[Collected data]
================

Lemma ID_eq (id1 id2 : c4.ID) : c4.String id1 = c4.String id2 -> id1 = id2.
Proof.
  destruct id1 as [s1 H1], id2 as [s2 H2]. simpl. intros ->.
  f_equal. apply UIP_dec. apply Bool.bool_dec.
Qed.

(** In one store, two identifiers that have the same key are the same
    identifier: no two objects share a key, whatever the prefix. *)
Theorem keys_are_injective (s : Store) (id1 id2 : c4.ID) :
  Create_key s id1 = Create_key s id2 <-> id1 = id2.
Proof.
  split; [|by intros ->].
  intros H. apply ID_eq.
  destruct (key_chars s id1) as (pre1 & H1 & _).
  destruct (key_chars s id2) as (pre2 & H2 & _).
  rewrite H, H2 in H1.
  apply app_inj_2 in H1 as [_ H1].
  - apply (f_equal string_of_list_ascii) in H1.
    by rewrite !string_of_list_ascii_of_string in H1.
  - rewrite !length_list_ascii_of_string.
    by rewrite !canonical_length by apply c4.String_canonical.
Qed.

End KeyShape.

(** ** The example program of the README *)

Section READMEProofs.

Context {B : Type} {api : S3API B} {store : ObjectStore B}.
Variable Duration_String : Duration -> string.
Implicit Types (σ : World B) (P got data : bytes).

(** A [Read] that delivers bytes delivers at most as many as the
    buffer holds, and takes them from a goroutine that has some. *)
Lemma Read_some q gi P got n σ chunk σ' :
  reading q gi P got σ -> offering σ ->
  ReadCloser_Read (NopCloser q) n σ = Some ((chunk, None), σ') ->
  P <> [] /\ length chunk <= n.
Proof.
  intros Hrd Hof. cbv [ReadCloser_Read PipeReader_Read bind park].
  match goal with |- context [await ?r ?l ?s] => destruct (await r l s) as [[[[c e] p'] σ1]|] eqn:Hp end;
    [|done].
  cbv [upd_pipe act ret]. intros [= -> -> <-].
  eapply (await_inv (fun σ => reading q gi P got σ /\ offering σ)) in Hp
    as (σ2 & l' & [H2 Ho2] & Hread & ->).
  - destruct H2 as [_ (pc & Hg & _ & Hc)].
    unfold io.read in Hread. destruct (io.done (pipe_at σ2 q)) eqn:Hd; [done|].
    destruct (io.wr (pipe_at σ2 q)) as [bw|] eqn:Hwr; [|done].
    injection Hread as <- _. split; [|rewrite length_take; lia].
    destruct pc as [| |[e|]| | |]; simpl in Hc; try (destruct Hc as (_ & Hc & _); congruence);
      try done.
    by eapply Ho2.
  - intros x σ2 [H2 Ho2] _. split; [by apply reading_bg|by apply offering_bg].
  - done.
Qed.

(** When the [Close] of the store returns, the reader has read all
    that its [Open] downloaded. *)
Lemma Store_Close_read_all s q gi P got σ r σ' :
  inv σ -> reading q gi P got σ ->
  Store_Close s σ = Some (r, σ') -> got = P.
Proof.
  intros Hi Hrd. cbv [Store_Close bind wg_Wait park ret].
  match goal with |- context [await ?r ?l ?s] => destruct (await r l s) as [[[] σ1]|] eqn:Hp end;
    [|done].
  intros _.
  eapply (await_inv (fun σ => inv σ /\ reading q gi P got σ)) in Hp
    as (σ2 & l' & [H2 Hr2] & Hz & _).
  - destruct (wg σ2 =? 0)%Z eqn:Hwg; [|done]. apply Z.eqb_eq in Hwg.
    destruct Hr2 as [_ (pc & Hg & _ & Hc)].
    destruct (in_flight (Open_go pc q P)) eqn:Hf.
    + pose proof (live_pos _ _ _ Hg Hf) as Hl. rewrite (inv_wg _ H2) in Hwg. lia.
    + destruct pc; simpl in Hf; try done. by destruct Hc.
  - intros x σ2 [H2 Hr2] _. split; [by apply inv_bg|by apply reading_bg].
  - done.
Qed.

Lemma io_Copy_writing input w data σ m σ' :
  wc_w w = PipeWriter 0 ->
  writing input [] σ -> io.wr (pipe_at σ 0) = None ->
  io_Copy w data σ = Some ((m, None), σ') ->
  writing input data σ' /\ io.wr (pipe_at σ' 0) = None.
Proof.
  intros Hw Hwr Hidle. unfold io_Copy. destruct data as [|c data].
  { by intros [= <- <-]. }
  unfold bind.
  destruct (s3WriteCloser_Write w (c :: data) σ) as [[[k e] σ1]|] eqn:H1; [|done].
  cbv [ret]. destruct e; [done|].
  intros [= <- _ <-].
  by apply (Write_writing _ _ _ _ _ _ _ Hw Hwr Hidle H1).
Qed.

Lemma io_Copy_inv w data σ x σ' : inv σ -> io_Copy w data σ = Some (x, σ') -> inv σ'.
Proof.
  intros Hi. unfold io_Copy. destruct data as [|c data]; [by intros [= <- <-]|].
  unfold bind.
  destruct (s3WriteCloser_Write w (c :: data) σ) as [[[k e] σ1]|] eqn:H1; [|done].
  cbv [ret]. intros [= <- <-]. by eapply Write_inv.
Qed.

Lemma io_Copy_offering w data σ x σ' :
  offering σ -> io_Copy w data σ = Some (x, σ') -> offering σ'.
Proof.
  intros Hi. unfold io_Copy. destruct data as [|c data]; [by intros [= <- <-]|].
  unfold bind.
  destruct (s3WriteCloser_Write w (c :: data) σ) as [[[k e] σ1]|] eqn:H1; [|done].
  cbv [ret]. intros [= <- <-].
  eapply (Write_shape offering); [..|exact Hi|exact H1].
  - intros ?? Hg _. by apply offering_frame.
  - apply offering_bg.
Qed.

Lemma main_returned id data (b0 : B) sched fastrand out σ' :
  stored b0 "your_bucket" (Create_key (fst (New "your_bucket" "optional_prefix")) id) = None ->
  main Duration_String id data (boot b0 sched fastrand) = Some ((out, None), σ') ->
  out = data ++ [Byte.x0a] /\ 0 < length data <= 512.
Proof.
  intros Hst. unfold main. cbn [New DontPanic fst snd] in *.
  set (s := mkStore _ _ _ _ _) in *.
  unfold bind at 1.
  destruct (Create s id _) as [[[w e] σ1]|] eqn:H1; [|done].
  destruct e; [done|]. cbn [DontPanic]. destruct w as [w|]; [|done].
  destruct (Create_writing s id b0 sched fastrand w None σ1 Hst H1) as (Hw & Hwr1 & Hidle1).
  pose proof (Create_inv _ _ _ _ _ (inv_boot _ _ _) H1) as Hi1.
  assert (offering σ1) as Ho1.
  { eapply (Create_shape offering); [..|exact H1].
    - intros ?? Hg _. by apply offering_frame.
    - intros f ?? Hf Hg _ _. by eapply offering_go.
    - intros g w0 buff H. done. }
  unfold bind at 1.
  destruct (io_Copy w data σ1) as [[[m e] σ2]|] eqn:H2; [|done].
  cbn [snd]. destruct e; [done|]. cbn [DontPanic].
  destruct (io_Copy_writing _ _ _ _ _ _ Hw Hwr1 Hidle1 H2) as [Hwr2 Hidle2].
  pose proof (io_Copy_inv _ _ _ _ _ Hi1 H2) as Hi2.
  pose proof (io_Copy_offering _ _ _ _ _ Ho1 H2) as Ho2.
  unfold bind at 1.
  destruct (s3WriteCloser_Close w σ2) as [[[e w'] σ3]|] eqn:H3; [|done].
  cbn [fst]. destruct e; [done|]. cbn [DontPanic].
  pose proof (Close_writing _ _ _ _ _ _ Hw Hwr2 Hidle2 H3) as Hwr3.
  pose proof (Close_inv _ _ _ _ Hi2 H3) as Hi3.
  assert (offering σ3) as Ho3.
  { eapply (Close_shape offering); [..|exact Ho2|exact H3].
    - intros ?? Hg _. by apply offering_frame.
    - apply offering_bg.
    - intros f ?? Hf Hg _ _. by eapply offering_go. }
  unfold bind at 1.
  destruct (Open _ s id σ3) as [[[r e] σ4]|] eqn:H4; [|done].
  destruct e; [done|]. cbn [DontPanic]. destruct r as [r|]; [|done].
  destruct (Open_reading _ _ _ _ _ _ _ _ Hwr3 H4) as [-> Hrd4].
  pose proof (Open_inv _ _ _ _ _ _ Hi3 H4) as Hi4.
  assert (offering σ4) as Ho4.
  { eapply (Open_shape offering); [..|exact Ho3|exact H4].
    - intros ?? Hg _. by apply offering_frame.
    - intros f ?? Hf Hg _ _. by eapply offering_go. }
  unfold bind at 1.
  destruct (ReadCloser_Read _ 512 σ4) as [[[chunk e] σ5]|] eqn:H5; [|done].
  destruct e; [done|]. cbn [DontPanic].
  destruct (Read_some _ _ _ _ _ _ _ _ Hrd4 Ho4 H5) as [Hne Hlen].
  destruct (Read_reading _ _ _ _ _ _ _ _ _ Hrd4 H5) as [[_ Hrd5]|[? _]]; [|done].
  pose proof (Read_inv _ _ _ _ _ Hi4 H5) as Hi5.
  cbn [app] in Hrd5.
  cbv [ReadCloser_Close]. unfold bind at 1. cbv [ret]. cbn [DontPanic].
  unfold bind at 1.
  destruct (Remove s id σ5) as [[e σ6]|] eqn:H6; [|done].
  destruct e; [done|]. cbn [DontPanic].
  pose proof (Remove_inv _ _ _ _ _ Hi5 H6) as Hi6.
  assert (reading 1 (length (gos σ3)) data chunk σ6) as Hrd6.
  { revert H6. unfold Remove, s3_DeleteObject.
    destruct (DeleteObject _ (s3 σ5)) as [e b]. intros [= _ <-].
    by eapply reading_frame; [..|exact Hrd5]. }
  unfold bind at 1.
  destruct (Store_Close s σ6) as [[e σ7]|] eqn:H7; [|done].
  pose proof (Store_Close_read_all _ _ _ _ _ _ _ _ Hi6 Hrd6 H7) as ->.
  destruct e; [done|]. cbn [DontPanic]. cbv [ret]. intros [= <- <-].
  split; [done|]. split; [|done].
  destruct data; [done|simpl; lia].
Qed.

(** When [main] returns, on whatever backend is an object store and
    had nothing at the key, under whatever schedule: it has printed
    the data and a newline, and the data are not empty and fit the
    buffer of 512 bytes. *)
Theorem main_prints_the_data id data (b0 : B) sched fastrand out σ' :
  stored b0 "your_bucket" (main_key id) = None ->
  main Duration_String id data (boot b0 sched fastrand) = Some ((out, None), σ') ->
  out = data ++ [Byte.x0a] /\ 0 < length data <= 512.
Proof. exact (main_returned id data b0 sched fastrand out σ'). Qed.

================

** Your instructions **
The answer should consist of the lines from the first line of the entries through the line with "by rewrite !string_of_list_ascii_of_string", copied exactly.

** Result of this task **
Lemma ID_eq (id1 id2 : c4.ID) : c4.String id1 = c4.String id2 -> id1 = id2.
Proof.
  destruct id1 as [s1 H1], id2 as [s2 H2]. simpl. intros ->.
  f_equal. apply UIP_dec. apply Bool.bool_dec.
Qed.

(** In one store, two identifiers that have the same key are the same
    identifier: no two objects share a key, whatever the prefix. *)
Theorem keys_are_injective (s : Store) (id1 id2 : c4.ID) :
  Create_key s id1 = Create_key s id2 <-> id1 = id2.
Proof.
  split; [|by intros ->].
  intros H. apply ID_eq.
  destruct (key_chars s id1) as (pre1 & H1 & _).
  destruct (key_chars s id2) as (pre2 & H2 & _).
  rewrite H, H2 in H1.
  apply app_inj_2 in H1 as [_ H1].
  - apply (f_equal string_of_list_ascii) in H1.
    by rewrite !string_of_list_ascii_of_string in H1.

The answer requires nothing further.